*STUDY MATERIAL*.
Lemma zero_of_next h : 0 <= h -> zero_of (h + 1) = zero_of h + cap h.
Proof. intros H. unfold zero_of, cap. do 2 case Z.eqb_spec; lia. Qed.
Lemma zero_of_mono h h' : 0 <= h <= h' -> zero_of h <= zero_of h'.
Proof. intros H. unfold zero_of. do 2 case Z.eqb_spec; lia. Qed.
Lemma cap_bounds h : 4062 <= cap h <= 4096.
Proof. unfold cap. case Z.eqb_spec; lia. Qed.
Lemma zero_of_nonneg h : 0 <= h -> 0 <= zero_of h.
Proof. unfold zero_of. case Z.eqb_spec; lia. Qed.

(** ** Probe sequences *)

Lemma land_slots x : Z.land x (HASHTABLE_NSLOT - 1) = x mod 8192.
Proof. exact (land_low 13 x ltac:(lia)). Qed.

(** The slot [d] steps after the first one of page [p]. *)
Definition path (p d : Z) : Z := (walHash p + d) mod 8192.

Lemma path_range p d : 0 <= path p d < 8192.
Proof. apply Z.mod_pos_bound. lia. Qed.
Lemma walHash_range p : 0 <= walHash p < 8192.
Proof. unfold walHash. rewrite land_slots. apply Z.mod_pos_bound. lia. Qed.
Lemma path_0 p : path p 0 = walHash p.
Proof. unfold path. rewrite Z.add_0_r. apply Z.mod_small, walHash_range. Qed.
Lemma path_next p d : walNextHash (path p d) = path p (d + 1).
Proof. unfold walNextHash, path. rewrite land_slots, Zplus_mod_idemp_l. f_equal. lia. Qed.
Lemma path_inj p d d' : 0 <= d < 8192 -> 0 <= d' < 8192 -> path p d = path p d' -> d = d'.
Proof. unfold path. intros. Z.div_mod_to_equations. lia. Qed.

*BRIEF*.
Reproduce, word for word and in full, only the lines above that start at the line with "Lemma land_slots x" and run through the line with "Definition path (p", both ends included.

*YOUR RESPONSE*.
Lemma land_slots x : Z.land x (HASHTABLE_NSLOT - 1) = x mod 8192.
Proof. exact (land_low 13 x ltac:(lia)). Qed.

(** The slot [d] steps after the first one of page [p]. *)
Definition path (p d : Z) : Z := (walHash p + d) mod 8192.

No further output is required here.